---- Extracted records

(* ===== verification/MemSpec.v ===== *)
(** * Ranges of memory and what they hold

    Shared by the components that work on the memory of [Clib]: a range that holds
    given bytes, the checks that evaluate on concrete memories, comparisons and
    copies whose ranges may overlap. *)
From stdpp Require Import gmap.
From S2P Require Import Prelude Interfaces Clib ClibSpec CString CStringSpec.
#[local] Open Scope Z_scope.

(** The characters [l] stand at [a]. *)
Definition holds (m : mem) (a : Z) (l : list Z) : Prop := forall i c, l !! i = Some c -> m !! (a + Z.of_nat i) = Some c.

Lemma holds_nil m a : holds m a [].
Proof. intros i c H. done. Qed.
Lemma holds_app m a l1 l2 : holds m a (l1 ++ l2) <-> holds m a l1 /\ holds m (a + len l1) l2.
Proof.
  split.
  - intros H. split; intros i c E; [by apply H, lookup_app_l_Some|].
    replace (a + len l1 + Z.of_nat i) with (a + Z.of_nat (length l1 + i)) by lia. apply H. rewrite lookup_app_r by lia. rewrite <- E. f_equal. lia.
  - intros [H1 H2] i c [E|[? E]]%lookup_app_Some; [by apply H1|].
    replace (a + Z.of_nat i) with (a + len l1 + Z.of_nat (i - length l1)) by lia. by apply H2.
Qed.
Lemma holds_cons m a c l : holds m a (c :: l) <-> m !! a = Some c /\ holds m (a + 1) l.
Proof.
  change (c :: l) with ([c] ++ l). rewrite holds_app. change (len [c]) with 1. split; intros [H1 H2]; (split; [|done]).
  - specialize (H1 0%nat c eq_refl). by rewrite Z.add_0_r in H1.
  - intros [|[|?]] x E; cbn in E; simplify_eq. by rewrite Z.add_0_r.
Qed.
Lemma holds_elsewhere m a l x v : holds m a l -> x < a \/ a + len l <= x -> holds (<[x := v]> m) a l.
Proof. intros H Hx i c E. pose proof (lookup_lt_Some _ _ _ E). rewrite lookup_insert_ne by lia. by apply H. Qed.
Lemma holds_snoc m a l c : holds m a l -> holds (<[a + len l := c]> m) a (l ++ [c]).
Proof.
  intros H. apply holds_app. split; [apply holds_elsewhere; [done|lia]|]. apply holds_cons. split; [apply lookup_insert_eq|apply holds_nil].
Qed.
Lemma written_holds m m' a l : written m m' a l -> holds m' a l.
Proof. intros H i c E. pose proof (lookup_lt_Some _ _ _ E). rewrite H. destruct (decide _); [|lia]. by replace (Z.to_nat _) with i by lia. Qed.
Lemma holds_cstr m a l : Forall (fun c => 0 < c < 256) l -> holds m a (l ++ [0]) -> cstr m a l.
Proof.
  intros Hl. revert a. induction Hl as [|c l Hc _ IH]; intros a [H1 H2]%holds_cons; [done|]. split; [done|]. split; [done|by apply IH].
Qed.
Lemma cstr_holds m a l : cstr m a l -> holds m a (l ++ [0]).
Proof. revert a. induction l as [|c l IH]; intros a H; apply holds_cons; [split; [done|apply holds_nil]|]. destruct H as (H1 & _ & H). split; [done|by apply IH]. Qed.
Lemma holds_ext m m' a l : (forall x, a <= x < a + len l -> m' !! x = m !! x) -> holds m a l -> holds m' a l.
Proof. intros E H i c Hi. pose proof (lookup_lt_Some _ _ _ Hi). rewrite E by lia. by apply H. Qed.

--------
---- Extracted records

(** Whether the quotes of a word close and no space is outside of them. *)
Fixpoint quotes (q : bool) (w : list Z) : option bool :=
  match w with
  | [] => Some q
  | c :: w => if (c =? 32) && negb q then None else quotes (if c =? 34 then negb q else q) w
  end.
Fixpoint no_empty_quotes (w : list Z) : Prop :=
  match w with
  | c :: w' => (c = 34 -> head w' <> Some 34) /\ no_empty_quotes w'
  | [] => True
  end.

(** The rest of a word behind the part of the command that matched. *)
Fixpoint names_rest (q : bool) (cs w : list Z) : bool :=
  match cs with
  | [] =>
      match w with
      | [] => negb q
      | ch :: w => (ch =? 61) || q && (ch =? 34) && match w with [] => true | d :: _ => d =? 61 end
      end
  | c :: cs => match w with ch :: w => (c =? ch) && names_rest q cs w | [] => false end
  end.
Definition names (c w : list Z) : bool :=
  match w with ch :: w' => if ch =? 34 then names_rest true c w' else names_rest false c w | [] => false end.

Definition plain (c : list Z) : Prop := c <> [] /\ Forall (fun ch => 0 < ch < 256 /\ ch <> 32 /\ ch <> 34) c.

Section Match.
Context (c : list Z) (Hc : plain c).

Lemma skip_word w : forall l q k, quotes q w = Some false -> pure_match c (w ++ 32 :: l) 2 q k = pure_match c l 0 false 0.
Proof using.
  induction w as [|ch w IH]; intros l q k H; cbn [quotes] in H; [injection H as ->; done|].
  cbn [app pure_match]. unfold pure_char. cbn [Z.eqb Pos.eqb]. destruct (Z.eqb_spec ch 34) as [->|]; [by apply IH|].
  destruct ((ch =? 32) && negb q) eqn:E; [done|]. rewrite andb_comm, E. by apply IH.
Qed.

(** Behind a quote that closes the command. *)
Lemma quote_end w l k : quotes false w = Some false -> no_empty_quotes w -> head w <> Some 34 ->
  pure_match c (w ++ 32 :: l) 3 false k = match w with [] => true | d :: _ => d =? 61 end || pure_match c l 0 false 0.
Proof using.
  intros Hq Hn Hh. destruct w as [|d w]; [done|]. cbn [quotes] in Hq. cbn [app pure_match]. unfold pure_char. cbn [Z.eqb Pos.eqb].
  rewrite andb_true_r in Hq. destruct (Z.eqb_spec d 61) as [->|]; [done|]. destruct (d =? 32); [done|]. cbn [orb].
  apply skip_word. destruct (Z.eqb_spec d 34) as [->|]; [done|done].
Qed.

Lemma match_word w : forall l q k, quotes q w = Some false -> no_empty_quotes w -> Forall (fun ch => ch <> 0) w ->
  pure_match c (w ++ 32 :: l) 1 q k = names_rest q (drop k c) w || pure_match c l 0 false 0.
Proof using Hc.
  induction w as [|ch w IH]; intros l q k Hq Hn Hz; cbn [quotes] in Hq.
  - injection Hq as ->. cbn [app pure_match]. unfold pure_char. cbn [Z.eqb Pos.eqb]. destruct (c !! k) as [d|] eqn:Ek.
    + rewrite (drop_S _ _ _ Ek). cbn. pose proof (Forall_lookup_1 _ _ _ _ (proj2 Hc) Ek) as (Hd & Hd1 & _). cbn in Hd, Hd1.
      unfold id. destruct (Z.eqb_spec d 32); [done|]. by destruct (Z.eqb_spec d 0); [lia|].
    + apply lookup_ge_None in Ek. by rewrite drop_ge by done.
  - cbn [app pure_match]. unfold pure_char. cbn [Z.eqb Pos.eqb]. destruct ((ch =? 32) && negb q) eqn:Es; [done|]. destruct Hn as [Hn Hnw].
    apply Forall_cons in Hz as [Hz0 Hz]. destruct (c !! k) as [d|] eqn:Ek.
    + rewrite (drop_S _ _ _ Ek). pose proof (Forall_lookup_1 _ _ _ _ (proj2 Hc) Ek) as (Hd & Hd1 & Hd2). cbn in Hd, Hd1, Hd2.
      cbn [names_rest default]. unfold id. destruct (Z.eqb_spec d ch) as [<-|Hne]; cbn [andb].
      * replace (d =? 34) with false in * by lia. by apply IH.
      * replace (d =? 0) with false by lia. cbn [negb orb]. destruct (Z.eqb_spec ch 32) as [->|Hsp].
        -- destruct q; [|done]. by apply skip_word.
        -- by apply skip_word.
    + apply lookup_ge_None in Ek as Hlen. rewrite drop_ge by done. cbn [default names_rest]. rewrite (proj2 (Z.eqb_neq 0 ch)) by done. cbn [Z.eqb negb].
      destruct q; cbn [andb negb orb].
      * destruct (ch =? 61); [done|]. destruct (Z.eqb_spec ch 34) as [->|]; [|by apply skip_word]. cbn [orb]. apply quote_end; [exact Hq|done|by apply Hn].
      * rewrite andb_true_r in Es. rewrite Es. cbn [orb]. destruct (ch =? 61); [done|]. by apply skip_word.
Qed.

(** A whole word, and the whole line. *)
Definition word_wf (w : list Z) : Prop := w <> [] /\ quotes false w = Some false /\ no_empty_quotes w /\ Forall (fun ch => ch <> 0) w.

--------
---- Extracted records

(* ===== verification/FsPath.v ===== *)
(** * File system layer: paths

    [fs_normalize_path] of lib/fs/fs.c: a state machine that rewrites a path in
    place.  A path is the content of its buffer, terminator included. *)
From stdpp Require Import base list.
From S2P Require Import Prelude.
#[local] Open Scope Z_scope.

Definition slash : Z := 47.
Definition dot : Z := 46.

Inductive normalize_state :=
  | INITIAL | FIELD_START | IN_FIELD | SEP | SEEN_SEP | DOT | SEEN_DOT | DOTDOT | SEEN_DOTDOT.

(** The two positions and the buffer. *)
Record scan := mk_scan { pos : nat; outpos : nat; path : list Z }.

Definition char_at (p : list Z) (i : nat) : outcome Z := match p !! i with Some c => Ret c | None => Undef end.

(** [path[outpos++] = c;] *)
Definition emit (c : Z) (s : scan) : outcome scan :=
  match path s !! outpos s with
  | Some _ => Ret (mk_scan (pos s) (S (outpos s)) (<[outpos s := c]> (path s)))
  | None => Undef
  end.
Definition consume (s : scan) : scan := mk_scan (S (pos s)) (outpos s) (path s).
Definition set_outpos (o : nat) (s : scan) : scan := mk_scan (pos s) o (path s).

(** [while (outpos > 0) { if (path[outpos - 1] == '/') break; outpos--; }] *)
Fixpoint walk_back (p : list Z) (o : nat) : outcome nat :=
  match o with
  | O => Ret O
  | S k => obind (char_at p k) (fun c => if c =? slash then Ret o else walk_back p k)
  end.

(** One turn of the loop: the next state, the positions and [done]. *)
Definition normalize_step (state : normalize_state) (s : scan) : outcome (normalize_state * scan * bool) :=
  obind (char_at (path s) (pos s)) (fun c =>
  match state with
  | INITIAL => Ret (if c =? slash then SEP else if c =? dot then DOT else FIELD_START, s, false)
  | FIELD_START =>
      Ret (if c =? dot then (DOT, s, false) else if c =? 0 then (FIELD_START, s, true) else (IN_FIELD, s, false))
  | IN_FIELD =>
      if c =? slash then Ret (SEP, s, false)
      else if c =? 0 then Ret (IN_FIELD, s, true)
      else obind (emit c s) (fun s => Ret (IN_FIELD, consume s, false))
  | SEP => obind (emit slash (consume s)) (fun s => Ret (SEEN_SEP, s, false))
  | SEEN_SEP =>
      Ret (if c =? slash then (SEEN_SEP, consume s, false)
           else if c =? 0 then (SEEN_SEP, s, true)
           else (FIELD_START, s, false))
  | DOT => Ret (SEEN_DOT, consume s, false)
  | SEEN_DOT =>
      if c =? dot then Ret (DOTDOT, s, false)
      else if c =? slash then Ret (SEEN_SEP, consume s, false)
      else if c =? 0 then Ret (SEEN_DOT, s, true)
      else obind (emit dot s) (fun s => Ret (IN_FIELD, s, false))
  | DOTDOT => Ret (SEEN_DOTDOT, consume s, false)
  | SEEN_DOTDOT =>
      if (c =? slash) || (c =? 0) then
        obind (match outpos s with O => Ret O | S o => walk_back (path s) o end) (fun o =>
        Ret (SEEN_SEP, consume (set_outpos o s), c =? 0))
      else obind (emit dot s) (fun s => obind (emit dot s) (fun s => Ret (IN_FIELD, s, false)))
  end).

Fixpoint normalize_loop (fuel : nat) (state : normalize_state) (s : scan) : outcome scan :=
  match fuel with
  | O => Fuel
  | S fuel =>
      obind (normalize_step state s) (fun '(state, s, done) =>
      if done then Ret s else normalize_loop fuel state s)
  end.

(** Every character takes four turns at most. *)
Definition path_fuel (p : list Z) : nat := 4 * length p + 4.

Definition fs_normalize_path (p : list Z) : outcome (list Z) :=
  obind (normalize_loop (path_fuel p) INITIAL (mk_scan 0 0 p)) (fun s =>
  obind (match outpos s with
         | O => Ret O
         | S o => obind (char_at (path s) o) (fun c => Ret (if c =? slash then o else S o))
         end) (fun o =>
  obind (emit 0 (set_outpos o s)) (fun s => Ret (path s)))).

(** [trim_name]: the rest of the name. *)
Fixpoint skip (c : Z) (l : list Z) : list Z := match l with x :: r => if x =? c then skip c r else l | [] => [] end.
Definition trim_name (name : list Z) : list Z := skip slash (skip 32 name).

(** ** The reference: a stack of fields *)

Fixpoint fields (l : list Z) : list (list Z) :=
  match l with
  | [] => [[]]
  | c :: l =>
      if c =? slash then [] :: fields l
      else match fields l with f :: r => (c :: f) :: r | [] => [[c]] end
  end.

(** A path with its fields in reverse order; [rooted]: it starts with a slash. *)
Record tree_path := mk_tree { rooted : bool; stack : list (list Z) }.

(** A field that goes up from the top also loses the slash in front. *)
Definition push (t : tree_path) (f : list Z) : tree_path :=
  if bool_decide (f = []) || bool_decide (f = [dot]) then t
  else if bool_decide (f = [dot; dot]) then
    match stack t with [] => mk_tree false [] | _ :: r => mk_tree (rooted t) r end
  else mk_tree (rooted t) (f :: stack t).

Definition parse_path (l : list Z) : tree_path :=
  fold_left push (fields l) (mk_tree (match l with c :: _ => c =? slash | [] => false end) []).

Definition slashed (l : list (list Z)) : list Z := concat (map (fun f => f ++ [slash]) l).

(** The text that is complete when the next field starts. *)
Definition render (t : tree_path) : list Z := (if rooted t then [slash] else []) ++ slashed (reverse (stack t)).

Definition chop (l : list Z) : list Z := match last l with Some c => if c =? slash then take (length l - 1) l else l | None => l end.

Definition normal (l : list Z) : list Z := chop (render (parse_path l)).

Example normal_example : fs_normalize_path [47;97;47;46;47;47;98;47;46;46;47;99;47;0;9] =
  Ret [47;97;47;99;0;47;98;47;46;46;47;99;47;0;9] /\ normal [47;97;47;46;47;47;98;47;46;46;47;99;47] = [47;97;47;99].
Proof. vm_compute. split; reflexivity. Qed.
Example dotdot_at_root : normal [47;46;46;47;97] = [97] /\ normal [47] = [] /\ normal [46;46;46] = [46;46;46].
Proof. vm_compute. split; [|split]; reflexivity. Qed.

--------

- **Work to complete**
In the records above, find the line with "Definition names (c"; write out exactly that line and each one after it, stopping after the line with "intros Hq Hn".

- **Exercise solution**
Definition names (c w : list Z) : bool :=
  match w with ch :: w' => if ch =? 34 then names_rest true c w' else names_rest false c w | [] => false end.

Definition plain (c : list Z) : Prop := c <> [] /\ Forall (fun ch => 0 < ch < 256 /\ ch <> 32 /\ ch <> 34) c.

Section Match.
Context (c : list Z) (Hc : plain c).

Lemma skip_word w : forall l q k, quotes q w = Some false -> pure_match c (w ++ 32 :: l) 2 q k = pure_match c l 0 false 0.
Proof using.
  induction w as [|ch w IH]; intros l q k H; cbn [quotes] in H; [injection H as ->; done|].
  cbn [app pure_match]. unfold pure_char. cbn [Z.eqb Pos.eqb]. destruct (Z.eqb_spec ch 34) as [->|]; [by apply IH|].
  destruct ((ch =? 32) && negb q) eqn:E; [done|]. rewrite andb_comm, E. by apply IH.
Qed.

(** Behind a quote that closes the command. *)
Lemma quote_end w l k : quotes false w = Some false -> no_empty_quotes w -> head w <> Some 34 ->
  pure_match c (w ++ 32 :: l) 3 false k = match w with [] => true | d :: _ => d =? 61 end || pure_match c l 0 false 0.
Proof using.
  intros Hq Hn Hh. destruct w as [|d w]; [done|]. cbn [quotes] in Hq. cbn [app pure_match]. unfold pure_char. cbn [Z.eqb Pos.eqb].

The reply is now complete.